*Instructions for the task*. Whenever a line in the material below includes "OpenGraph", copy that line.

*Excerpted records*.

(** A page named "hello", without a cover. *)
Definition page_hello : Page :=
  mkPage "page-1" date_2024_03_05 date_2024_03_07
    (Some [("Name", title_property "hello")]) None.

(** A page renamed to "New Title" since it was last synchronised. *)
Definition page_renamed : Page :=
  mkPage "page-2" date_2024_03_05 date_2024_03_07
    (Some [("Name", title_property "New Title")]) None.

(** A page with an external cover image and no property. *)
Definition cover_example : Cover :=
  mkCover FileTypeExternal EmptyString "https://example.com/cover.png".

Definition page_with_cover : Page :=
  mkPage "page-3" date_2024_03_05 date_2024_03_07 (Some []) (Some cover_example).

Definition image_example : FileBlock :=
  mkFileBlock FileTypeExternal EmptyString "https://example.com/a.png".

Definition image_block : Block :=
  mkBlock BlockTypeImage false [] (Some image_example) None [].

Definition text_block (bType : string) : Block :=
  mkBlock bType false [] None None [].

(** A toggle with two children: a paragraph and the image block. *)
Definition toggle_with_image : Block :=
  mkBlock BlockTypeToggle true [] None None
    [text_block BlockTypeParagraph; image_block].

Definition example_config (incremental groupByMonth : bool) : Config :=
  mkConfig (mkNotion "db" "Status" ["Finished"] "Published")
    (markdown_config groupByMonth) false 1 "cache.json" incremental.

(** A file system with nothing but the working directory. *)
Definition fs_empty : FS := mkFS ∅ ∅.

(** The post directory with the output of an earlier run. *)
Definition fs_with (name content : string) : FS :=
  mkFS {[name := content]} {["posts"]}.

(** The render context that [generate] builds for the page name "hello". *)
Definition tm_hello : ToMarkdown :=
  mkToMarkdown ∅ EmptyString "static/images/hello" "/images/hello" EmptyString ∅.

(** Collaborators of the examples: no block template is installed, the
    network is down, and the parsers reject their input. *)
Definition no_templates : string -> option BlockTemplate := fun _ => None.

(** Every block type has the template that prints the index of the block
    in its run, followed by a semicolon. *)
Definition index_templates : string -> option BlockTemplate :=
  fun _ => Some (fun _ block =>
                   (match Extra block !! "SameBlockIdx" with
                    | Some (VInt n) => itoa n +:+ ";"
                    | _ => "?;"
                    end, None)).

Definition network_down : error := ExternalError "dial tcp: connection refused".

Definition yaml_fails : gmap string Value -> result string :=
  fun _ => Err (ExternalError "yaml: cannot marshal").
Definition template_Parse_fails
    : string -> result (ToMarkdown -> string * option error) :=
  fun _ => Err (ExternalError "template: parse error").
Definition http_Get_down : string -> result Response := fun _ => Err network_down.
Definition url_Parse_fails : string -> result URL :=
  fun _ => Err (ExternalError "parse: invalid URL").
Definition url_PathEscape_plain : string -> string := fun s => s.
Definition opengraph_Fetch_down : string -> result OpenGraph := fun _ => Err network_down.
Definition opengraph_ToAbsURL_id : OpenGraph -> OpenGraph := fun og => og.
Definition changeStatus_never : Page -> Notion -> bool := fun _ _ => false.

(** A cache with entries for two pages. *)
Definition cache_AB : runCache :=
  mkRunCache
    (<["A" := mkCacheEntry "2024-03-07T12:00:00Z" "alpha.md"]>
       (<["B" := mkCacheEntry "2024-03-08T08:30:00.5Z" "2024-03-05/beta.md"]> ∅)).

(** *** A JSON encoder and decoder for caches

    The instance of [encoding/json] used by the examples: the encoder
    prints a cache as [json.MarshalIndent] does (keys in byte order, two
    spaces of indent, strings escaped as by Go's encoder with HTML
    escaping on); the decoder reads an object with the field "pages"
    whose entries are objects with string-valued fields. *)

Definition nl : string := String "010"%char EmptyString.
Definition quote_char : ascii := "034"%char.
Definition backslash : ascii := "092"%char.

Definition hex_digit (d : Z) : ascii :=
  if d <? 10 then Zbyte (48 + d) else Zbyte (87 + d).

Definition json_escape_u00 (b : Z) : string :=
  String backslash (String "u"%char (String "0"%char (String "0"%char
    (String (hex_digit (Z.shiftr b 4)) (String (hex_digit (Z.land b 15)) EmptyString))))).

Definition json_escape_ascii (c : ascii) : string :=
  let b := byteZ c in
  if (b =? 34) || (b =? 92) then String backslash (String c EmptyString)
  else if b =? 8 then String backslash "b"
  else if b =? 12 then String backslash "f"
  else if b =? 10 then String backslash "n"
  else if b =? 13 then String backslash "r"
  else if b =? 9 then String backslash "t"
  else if (b <? 32) || (b =? 60) || (b =? 62) || (b =? 38) then json_escape_u00 b
  else String c EmptyString.

(** The body of a JSON string: ASCII is escaped where needed, an invalid
    byte becomes the escape of U+FFFD, U+2028 and U+2029 are escaped, and
    every other UTF-8 sequence is copied.  [n] counts the bytes of the
    current sequence that are still to be copied ([keep]) or dropped. *)
Fixpoint json_string_body (keep : bool) (n : nat) (s : string) : string :=
  match s with
  | EmptyString => EmptyString
  | String c s' =>
      match n with
      | S k =>
          if keep then String c (json_string_body keep k s')
          else json_string_body keep k s'
      | O =>
          if byteZ c <? 128 then json_escape_ascii c +:+ json_string_body true O s'
          else
            let '(r, wid) := utf8_DecodeRuneInString s in
            if Nat.eqb wid 1 then String backslash "ufffd" +:+ json_string_body true O s'
            else if r =? 8232 then String backslash "u2028" +:+ json_string_body false 2 s'
            else if r =? 8233 then String backslash "u2029" +:+ json_string_body false 2 s'
            else String c (json_string_body true (Nat.pred wid) s')
      end
  end.

Definition json_string (s : string) : string :=
  String quote_char (json_string_body true O s +:+ String quote_char EmptyString).

Fixpoint string_leb (a b : string) : bool :=
  match a, b with
  | EmptyString, _ => true
  | String _ _, EmptyString => false
  | String x a', String y b' =>
      if byteZ x <? byteZ y then true
      else if byteZ y <? byteZ x then false
      else string_leb a' b'
  end.

Fixpoint insert_by_key (kv : string * cacheEntry) (l : list (string * cacheEntry))
    : list (string * cacheEntry) :=
  match l with
  | [] => [kv]
  | kv' :: rest =>
      if string_leb (fst kv) (fst kv') then kv :: l else kv' :: insert_by_key kv rest
  end.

*Written answer*.
Definition opengraph_Fetch_down : string -> result OpenGraph := fun _ => Err network_down.
Definition opengraph_ToAbsURL_id : OpenGraph -> OpenGraph := fun og => og.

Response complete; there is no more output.